Segment Start: Records provided

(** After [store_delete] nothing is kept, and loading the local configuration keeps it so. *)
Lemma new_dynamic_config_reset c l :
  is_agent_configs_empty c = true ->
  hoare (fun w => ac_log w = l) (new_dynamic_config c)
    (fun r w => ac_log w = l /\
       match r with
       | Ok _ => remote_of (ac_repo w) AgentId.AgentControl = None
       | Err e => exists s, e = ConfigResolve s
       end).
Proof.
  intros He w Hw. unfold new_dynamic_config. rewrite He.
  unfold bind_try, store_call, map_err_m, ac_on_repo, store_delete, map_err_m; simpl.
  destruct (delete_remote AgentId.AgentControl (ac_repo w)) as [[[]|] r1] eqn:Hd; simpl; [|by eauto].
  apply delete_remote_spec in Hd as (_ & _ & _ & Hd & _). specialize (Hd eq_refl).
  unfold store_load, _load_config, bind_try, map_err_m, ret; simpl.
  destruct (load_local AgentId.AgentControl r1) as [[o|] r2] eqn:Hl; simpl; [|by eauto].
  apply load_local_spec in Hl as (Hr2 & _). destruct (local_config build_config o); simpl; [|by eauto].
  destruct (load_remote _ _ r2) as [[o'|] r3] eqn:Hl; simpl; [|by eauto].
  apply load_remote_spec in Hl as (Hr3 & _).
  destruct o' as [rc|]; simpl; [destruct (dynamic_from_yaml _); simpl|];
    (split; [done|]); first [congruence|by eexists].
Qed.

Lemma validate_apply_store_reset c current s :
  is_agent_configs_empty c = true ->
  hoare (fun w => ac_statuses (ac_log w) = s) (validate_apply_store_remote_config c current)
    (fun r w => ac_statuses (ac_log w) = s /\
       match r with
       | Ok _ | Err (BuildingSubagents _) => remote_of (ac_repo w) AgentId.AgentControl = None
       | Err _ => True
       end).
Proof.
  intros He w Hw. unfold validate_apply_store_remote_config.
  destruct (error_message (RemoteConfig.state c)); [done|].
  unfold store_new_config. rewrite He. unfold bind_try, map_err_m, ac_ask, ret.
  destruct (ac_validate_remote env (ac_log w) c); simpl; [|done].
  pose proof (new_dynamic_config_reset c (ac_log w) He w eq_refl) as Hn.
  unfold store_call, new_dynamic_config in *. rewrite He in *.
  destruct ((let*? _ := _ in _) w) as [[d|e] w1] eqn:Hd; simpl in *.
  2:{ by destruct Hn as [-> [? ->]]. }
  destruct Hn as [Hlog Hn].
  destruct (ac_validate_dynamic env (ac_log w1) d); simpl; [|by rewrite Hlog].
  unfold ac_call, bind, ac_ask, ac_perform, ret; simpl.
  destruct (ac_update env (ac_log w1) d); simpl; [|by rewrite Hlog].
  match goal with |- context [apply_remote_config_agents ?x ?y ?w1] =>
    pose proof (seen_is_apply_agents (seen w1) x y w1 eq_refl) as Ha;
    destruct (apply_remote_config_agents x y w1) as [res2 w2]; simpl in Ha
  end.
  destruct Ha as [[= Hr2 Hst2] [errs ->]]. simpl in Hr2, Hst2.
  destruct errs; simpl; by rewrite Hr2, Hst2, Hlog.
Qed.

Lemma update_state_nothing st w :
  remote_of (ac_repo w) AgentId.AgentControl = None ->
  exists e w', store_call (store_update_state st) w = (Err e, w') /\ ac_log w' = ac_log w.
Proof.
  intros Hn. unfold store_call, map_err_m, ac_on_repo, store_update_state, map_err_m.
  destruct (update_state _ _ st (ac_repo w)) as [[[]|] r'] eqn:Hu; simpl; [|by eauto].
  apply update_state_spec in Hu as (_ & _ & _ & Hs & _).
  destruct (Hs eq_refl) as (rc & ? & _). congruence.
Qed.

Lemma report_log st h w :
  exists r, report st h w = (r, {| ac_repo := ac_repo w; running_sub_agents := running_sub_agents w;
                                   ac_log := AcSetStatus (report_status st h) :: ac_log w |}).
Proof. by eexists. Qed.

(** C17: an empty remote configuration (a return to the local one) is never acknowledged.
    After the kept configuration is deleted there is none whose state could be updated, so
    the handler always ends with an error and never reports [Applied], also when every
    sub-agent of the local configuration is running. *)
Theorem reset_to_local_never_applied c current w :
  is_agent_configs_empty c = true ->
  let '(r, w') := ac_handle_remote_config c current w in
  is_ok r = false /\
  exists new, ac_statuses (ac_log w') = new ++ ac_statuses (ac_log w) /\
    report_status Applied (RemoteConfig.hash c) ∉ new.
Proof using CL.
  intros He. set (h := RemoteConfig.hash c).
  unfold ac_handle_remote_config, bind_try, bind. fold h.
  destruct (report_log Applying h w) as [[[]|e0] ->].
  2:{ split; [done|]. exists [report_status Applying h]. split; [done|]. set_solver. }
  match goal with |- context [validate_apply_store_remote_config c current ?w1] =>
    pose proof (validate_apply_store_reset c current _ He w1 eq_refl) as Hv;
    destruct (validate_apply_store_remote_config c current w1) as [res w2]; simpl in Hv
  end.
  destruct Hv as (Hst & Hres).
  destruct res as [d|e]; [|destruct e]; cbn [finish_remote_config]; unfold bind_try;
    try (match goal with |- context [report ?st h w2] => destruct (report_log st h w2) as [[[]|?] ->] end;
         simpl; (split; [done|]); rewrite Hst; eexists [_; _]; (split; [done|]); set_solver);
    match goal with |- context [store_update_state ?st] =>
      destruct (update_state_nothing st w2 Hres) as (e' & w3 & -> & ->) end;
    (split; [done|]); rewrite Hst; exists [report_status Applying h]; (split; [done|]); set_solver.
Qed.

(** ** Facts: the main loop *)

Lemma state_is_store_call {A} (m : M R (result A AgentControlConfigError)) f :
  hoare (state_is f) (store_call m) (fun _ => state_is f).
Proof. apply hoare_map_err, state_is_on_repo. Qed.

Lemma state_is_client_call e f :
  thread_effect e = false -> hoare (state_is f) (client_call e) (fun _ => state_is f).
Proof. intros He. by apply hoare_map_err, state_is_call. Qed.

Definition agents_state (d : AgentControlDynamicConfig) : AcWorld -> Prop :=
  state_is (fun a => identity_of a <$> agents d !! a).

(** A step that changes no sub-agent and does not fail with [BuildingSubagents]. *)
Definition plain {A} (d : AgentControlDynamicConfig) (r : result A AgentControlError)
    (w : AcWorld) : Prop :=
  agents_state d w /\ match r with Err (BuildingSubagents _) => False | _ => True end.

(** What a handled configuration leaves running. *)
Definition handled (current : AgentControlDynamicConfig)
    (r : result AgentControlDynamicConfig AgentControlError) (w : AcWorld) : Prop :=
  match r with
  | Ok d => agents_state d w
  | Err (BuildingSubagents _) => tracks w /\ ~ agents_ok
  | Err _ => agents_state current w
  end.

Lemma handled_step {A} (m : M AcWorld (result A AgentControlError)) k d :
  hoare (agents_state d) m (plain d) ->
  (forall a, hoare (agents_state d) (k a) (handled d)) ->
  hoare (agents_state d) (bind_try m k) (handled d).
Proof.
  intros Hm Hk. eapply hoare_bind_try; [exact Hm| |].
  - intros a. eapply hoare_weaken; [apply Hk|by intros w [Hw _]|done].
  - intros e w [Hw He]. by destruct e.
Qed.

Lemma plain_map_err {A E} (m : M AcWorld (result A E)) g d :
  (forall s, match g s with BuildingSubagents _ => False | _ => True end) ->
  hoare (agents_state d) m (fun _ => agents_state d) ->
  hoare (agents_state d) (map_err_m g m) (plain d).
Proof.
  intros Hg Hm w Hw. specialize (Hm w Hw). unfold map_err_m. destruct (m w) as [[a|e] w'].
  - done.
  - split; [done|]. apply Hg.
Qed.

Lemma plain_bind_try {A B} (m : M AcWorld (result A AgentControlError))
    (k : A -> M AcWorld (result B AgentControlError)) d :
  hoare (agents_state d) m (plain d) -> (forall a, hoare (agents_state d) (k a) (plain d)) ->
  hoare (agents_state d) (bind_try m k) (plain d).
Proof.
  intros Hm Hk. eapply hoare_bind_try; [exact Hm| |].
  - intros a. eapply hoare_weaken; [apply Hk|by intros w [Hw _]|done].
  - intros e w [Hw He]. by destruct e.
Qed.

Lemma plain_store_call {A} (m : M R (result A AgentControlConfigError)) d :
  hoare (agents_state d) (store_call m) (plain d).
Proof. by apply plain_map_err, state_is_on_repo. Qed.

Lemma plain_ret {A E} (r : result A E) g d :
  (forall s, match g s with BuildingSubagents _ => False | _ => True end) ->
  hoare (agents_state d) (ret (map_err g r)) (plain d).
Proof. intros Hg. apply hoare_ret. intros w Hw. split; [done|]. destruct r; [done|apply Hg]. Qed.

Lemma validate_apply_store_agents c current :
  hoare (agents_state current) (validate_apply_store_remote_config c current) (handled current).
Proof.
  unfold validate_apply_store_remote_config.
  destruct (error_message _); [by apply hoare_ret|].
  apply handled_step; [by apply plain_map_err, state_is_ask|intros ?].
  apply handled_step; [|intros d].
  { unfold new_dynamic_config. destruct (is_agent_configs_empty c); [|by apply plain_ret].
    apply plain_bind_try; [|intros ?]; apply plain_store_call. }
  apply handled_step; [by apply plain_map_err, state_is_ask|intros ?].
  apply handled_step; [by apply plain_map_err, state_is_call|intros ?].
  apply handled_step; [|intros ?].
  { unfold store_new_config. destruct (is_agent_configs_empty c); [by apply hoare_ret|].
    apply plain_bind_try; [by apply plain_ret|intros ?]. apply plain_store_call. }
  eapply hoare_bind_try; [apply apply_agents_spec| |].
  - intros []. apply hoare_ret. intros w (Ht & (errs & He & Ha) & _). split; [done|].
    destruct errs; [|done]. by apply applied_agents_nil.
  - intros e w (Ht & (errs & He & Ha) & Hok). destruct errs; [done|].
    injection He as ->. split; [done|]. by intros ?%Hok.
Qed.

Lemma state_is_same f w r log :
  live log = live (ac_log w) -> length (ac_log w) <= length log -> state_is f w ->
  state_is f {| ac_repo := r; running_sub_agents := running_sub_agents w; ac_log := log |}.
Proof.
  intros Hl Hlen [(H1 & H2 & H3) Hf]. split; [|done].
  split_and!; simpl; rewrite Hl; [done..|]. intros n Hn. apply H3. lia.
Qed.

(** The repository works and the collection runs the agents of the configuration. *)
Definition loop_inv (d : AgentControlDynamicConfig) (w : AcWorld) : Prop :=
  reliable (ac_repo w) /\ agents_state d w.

Segment End: Records provided

From the data, pick out every line that includes "Definition".

Response to this task >>
Definition agents_state (d : AgentControlDynamicConfig) : AcWorld -> Prop :=
Definition plain {A} (d : AgentControlDynamicConfig) (r : result A AgentControlError)
Definition handled (current : AgentControlDynamicConfig)
Definition loop_inv (d : AgentControlDynamicConfig) (w : AcWorld) : Prop :=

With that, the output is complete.